Eagle Mountain man receives award in national writer’s contest
Dateline Communications
Press Release
HOLLYWOOD, CA – Eric James Stone of Eagle Mountain, Utah received his prize at a star studded gala awards ceremony attended by many leaders in science fiction and fantasy art and literature including the famed Anne McCaffrey, a long time judge of the Contest. The gala event also commemorated the 20th Anniversary Hubbard Writers of the Future Contest.
Mr. Stone will attend the famed Writers and Illustrators of the Future creative workshop and his story HAS been published in the acclaimed L. Ron Hubbard Presents Writers of the Future anthology, Volume XX(Galaxy Press) and will be in bookstores in September. Born in the United States, Eric James Stone spent most of his childhood in Latin America and England. No matter where he lived, he read voraciously and, thanks to his father’s science fiction collection, he had a steady diet of Isaac Asimov, Arthur C. Clarke and Robert A. Heinlein.
While studying for his political science degree at Brigham Young University, Eric took several creative-writing classes. During those college years, he wrote several science fiction and fantasy short stories. After two rejections he gave up and did not write another short story for over ten years.
During his writing hiatus, Eric went to Baylor Law School, passed the Texas Bar Exam, worked on a Congressional campaign in upstate New York and found a job doing research for a non-profit organization in Washington, D.C. Tour years later he returned to Utah and, at the height of the Internet boom, was hired as a website developer. He holds that job to this day.

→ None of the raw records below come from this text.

Lemma occurs_prefix sub l x i : (i + length sub <= length l)%nat -> occurs sub (l ++ x) i <-> occurs sub l i.
Proof.
  intros Hl. split.
  - intros (a & b & E & <-). assert (Hb : take (length (a ++ sub)) l = a ++ sub).
    { apply (f_equal (take (length (a ++ sub)))) in E. rewrite app_assoc, take_app_length in E.
      by rewrite take_app_le in E by (rewrite length_app; lia). }
    exists a, (drop (length (a ++ sub)) l). split; [|done]. rewrite app_assoc. rewrite <- Hb at 1. by rewrite take_drop.
  - intros (a & b & -> & <-). exists a, (b ++ x). by rewrite <- !app_assoc.
Qed.

Definition first_at (P : nat -> Prop) (start : nat) (r : Z) : Prop :=
  (r = -1 /\ forall i, (start <= i)%nat -> ~ P i) \/
  (exists i, r = Z.of_nat i /\ (start <= i)%nat /\ P i /\ forall j, (start <= j < i)%nat -> ~ P j).

Lemma occurs_length sub l i : occurs sub l i -> (i + length sub <= length l)%nat.
Proof. intros (a & b & -> & <-). rewrite !length_app. lia. Qed.

Lemma find_from_spec data sub txt tl x : data = txt ++ x -> (length sub <= length txt)%nat -> forall fuel i,
  (length txt - length sub + 1 <= fuel + i)%nat ->
  exists r, find_from fuel data (sub ++ tl) (length sub) (length txt - length sub) i = Ok r /\ first_at (occurs sub txt) i r.
Proof.
  intros -> Hl. induction fuel as [|fuel IH]; intros i Hf; cbn [find_from].
  - rewrite (proj2 (Nat.leb_gt _ _)) by lia. exists (-1). split; [done|]. left. split; [done|]. intros j Hj Ho%occurs_length. lia.
  - destruct (Nat.leb_spec i (length txt - length sub)) as [Hi|Hi].
    2: { exists (-1). split; [done|]. left. split; [done|]. intros j Hj Ho%occurs_length. lia. }
    destruct (bytes_equal_spec (txt ++ x) i sub (length sub) tl) as (b & -> & Hb); [done|rewrite length_app; lia|]. cbn [result_bind].
    rewrite occurs_prefix in Hb by lia. destruct b.
    + exists (Z.of_nat i). split; [done|]. right. exists i. split_and!; [done|lia|by apply Hb|lia].
    + destruct (IH (i + 1)%nat ltac:(lia)) as (r & -> & Hr). exists r. split; [done|].
      assert (Hno : ~ occurs sub txt i) by (intros Ho; apply Hb in Ho; done).
      destruct Hr as [[-> Hr]|(k & -> & Hk & Hok & Hmin)].
      * left. split; [done|]. intros j Hj. destruct (decide (j = i)) as [->|]; [done|]. apply Hr. lia.
      * right. exists k. split_and!; [done|lia|done|]. intros j Hj. destruct (decide (j = i)) as [->|]; [done|]. apply Hmin. lia.
Qed.

(** What [find] answers, on bytes. *)
Lemma str_find_bytes s sub a b start : str_ok s a -> str_ok sub b ->
  exists r, str_find s sub start = Ok r /\
    ((length (utf8 a) < start)%nat /\ r = -1 \/ (start <= length (utf8 a))%nat /\ first_at (occurs (utf8 b) (utf8 a)) start r).
Proof.
  intros Hs Hsub. unfold str_find. rewrite (byte_len_ok _ _ Hs), (byte_len_ok _ _ Hsub), (str_data _ _ Hs), (str_data _ _ Hsub).
  destruct (Nat.ltb_spec (length (utf8 a)) start) as [Hlt|Hge]; [exists (-1); split; [done|by left]|].
  destruct (Nat.eqb_spec (length (utf8 b)) 0) as [H0|Hne].
  { exists (Z.of_nat start). split; [done|]. right. split; [done|]. right. exists start. split_and!; [done|lia| |lia].
    apply nil_length_inv in H0 as ->. exists (take start (utf8 a)), (drop start (utf8 a)). rewrite app_nil_l, take_drop, length_take. split; [done|lia]. }
  destruct (Nat.ltb_spec (length (utf8 a) - start) (length (utf8 b))) as [Hlt|Hge'].
  { exists (-1). split; [done|]. right. split; [done|]. left. split; [done|]. intros i Hi Ho%occurs_length. lia. }
  destruct (find_from_spec (utf8 a ++ [0]) (utf8 b) (utf8 a) [0] [0] eq_refl ltac:(lia) (S (length (utf8 a))) start ltac:(lia)) as (r & -> & Hr).
  exists r. split; [done|]. by right.
Qed.

(** *** No character starts inside another *)

Definition continuation (x : Z) : Prop := 128 <= x < 192.

Lemma sequence_lead cp s : sequence cp s -> exists x s', s = x :: s' /\ ~ continuation x /\ Forall continuation s'.
Proof. unfold continuation. intros []; eexists _, _; (split_and!; [done|lia|repeat constructor; lia]). Qed.

Lemma boundary cps a c : text cps -> utf8 cps = a ++ c -> (forall x, head c = Some x -> ~ continuation x) ->
  exists p q, cps = p ++ q /\ a = utf8 p /\ c = utf8 q.
Proof.
  intros Ht. revert a c. induction Ht as [|cp cps Hc Ht IH]; intros a c E Hx.
  - symmetry in E. apply app_eq_nil in E as [-> ->]. by exists [], [].
  - rewrite utf8_cons in E. destruct (sequence_lead _ _ (char_sequence _ Hc)) as (x & s' & Es & _ & Hs'). rewrite Es in E.
    destruct a as [|y a]; [exists [], (cp :: cps); split_and!; [done|done|by rewrite utf8_cons, Es]|].
    injection E as -> E. destruct (decide (length s' <= length a)%nat) as [Hl|Hl].
    + assert (Ea : a = s' ++ drop (length s') a).
      { rewrite <- (take_drop (length s') a) at 1. f_equal. apply (f_equal (take (length s'))) in E.
        rewrite take_app_length in E. by rewrite take_app_le in E by done. }
      rewrite Ea, <- app_assoc in E. apply app_inv_head in E. destruct (IH _ _ E Hx) as (p & q & -> & Ep & Eq).
      exists (cp :: p), q. split_and!; [done| |done]. by rewrite utf8_cons, Es, <- Ep, Ea at 1.
    + exfalso. destruct c as [|z c].
      { rewrite app_nil_r in E. apply (f_equal length) in E. rewrite length_app in E. lia. }
      apply (Hx z eq_refl). assert (Hz : s' !! length a = Some z).
      { rewrite <- (lookup_app_l s' (utf8 cps)) by lia. rewrite E. by apply list_lookup_middle. }
      by eapply (Forall_lookup_1 _ _ _ _ Hs').
Qed.

Lemma utf8_prefix q sub c : text q -> text sub -> utf8 q = utf8 sub ++ c -> exists r, q = sub ++ r /\ c = utf8 r.
Proof.
  intros Hq Hs. revert q Hq. induction Hs as [|cp sub Hc Hs IH]; intros q Hq E; [by exists q|].
  destruct Hq as [|cp' q Hc' Hq].
  { apply (f_equal length) in E. rewrite utf8_cons, !length_app in E. simpl in E. pose proof (sequence_length _ _ (char_sequence _ Hc)). lia. }
  rewrite !utf8_cons, <- app_assoc in E.
  destruct (sequence_unique _ _ _ _ _ _ (char_sequence _ Hc') (char_sequence _ Hc) E) as (-> & _ & E').
  destruct (IH q Hq E') as (r & -> & ->). by exists r.
Qed.

(** Occurrences in the bytes are occurrences in the code points. *)
Lemma occurs_text cps sub i : text cps -> text sub -> sub <> [] ->
  occurs (utf8 sub) (utf8 cps) i <-> exists a b, cps = a ++ sub ++ b /\ i = length (utf8 a).
Proof.
  intros Ht Hs Hne. split.
  - intros (a & b & E & <-). destruct Hs as [|cp sub Hc Hs]; [done|].
    destruct (boundary cps a (utf8 (cp :: sub) ++ b) Ht E) as (p & q & -> & -> & Eq).
    { rewrite utf8_cons. destruct (sequence_lead _ _ (char_sequence _ Hc)) as (x & s' & -> & Hx & _). by intros ? [= <-]. }
    apply Forall_app in Ht as [_ Hq]. destruct (utf8_prefix q (cp :: sub) b Hq) as (r & -> & _); [by constructor|done|]. by exists p, r.
  - intros (a & b & -> & ->). exists (utf8 a), (utf8 b). by rewrite !utf8_app.
Qed.

Lemma occurs_shift sub x y j : occurs sub y j -> occurs sub (x ++ y) (length x + j).
Proof. intros (a & b & -> & <-). exists (x ++ a), b. rewrite <- app_assoc, length_app. done. Qed.

Lemma occurs_unshift sub x y i : occurs sub (x ++ y) i -> (length x <= i)%nat -> occurs sub y (i - length x).
Proof.
  intros (a & b & E & <-) Hl. exists (drop (length x) a), b. rewrite length_drop. split; [|done].
  apply (f_equal (drop (length x))) in E. by rewrite drop_app_length, drop_app_le in E by done.
Qed.

Lemma utf8_length_app a b : length (utf8 (a ++ b)) = (length (utf8 a) + length (utf8 b))%nat.
Proof. by rewrite utf8_app, length_app. Qed.

(** What [find] answers, on code points, from a character boundary on. *)
Lemma str_find_text s sub p rest b : str_ok s (p ++ rest) -> str_ok sub b -> b <> [] ->
  exists r, str_find s sub (length (utf8 p)) = Ok r /\
    ((r = -1 /\ forall k, ~ occurs b rest k) \/
     exists u v, rest = u ++ b ++ v /\ r = Z.of_nat (length (utf8 (p ++ u))) /\ forall k, (k < length u)%nat -> ~ occurs b rest k).
Proof.
  intros Hs Hsub Hne. pose proof (str_text _ _ Hs) as Ht. pose proof Ht as Ht2. apply Forall_app in Ht2 as [Htp Htr].
  pose proof (str_text _ _ Hsub) as Hb.
  destruct (str_find_bytes s sub _ b (length (utf8 p)) Hs Hsub) as (r & -> & [[Hlt _]|[_ Hr]]).
  { rewrite utf8_length_app in Hlt. lia. }
  exists r. split; [done|]. rewrite utf8_app in Hr. destruct Hr as [[-> Hno]|(i & -> & Hi & Ho & Hmin)].
  - left. split; [done|]. intros k (u & v & -> & _). apply (Hno (length (utf8 p) + length (utf8 u))%nat); [lia|].
    apply occurs_shift, occurs_text; [done|done|done|]. by exists u, v.
  - right. apply occurs_unshift in Ho; [|done]. apply occurs_text in Ho as (u & v & -> & Eu); [|done|done|done].
    exists u, v. split_and!; [done|rewrite utf8_length_app; lia|]. intros k Hk (u' & v' & E & <-).
    assert (Hlu : (length (utf8 u') < length (utf8 u))%nat).
    { assert (Hpre : u = u' ++ drop (length u') u).
      { rewrite <- (take_drop (length u') u) at 1. f_equal. apply (f_equal (take (length u'))) in E.
        rewrite take_app_length in E. by rewrite take_app_le in E by lia. }
      rewrite Hpre, utf8_length_app. assert (Htd : text (drop (length u') u)) by (apply Forall_app in Htr as [Htu _]; by apply Forall_drop).
      pose proof (utf8_length _ Htd). rewrite length_drop in *. lia. }
    apply (Hmin (length (utf8 p) + length (utf8 u'))%nat); [lia|]. apply occurs_shift, occurs_text; [done|done|done|]. by exists u', v'.
Qed.

(** *** Splitting *)

(** The pieces of a text between the occurrences of [sep], each the leftmost
    behind the one before. *)
Inductive splits (sep : list Z) : list Z -> list (list Z) -> Prop :=
| splits_end l : (forall k, ~ occurs sep l k) -> splits sep l [l]
| splits_at a l ps : (forall k, (k < length a)%nat -> ~ occurs sep (a ++ sep ++ l) k) -> splits sep l ps ->
    splits sep (a ++ sep ++ l) (a :: ps).

Lemma splits_nonempty sep l ps : splits sep l ps -> ps <> [].
Proof. by intros []. Qed.

Lemma splits_intercalate sep l ps : splits sep l ps -> intercalate sep ps = l.
Proof. induction 1 as [|a l ps _ Hs IH]; [done|]. rewrite intercalate_cons, IH by (by eapply splits_nonempty). done. Qed.

Lemma splits_length sep l ps : splits sep l ps ->
  (length (utf8 l) = sum_list_with (fun p => length (utf8 p)) ps + (length ps - 1) * length (utf8 sep))%nat.
Proof.
  intros Hs. rewrite <- (splits_intercalate _ _ _ Hs), join_size_spec by (by eapply splits_nonempty). unfold join_size. lia.
Qed.

Lemma splits_text sep l ps : splits sep l ps -> text l -> Forall text ps.
Proof.
  induction 1 as [|a l ps _ _ IH]; intros Ht; [by constructor|]. apply Forall_app in Ht as [Ha [_ Hl]%Forall_app].
  constructor; [done|by apply IH].
Qed.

Eric had never given up reading science fiction and fantasy, and one day in 2002 he was suddenly filled with the desire to write a novel. He again began taking creative writing classes and going to writing workshops. His skills improved and class assignments inspired him to set aside his novel to work on a short story. This will be his first published story.
The Writers of the Future Contest, now into its 20th year, was established by L. Ron Hubbard to discover and encourage talented beginning writers of science fiction and fantasy. The Illustrators of the Future Contest was established some five years later, to do for illustrators what the Writers contest has done for writers.
In his own 56 year writing career, Mr. Hubbard published more than 250 novels and short stories. Among his most celebrated works are the landmark international bestsellers, Battlefield Earth and the 10 volume Mission Earth series.
Over the past 20 years close to 300 novels — including a number of New York Times bestsellers — and over 2,500 short stories have been published by Writers of the Future contest winners in the field of speculative fiction, as well as in other major genres.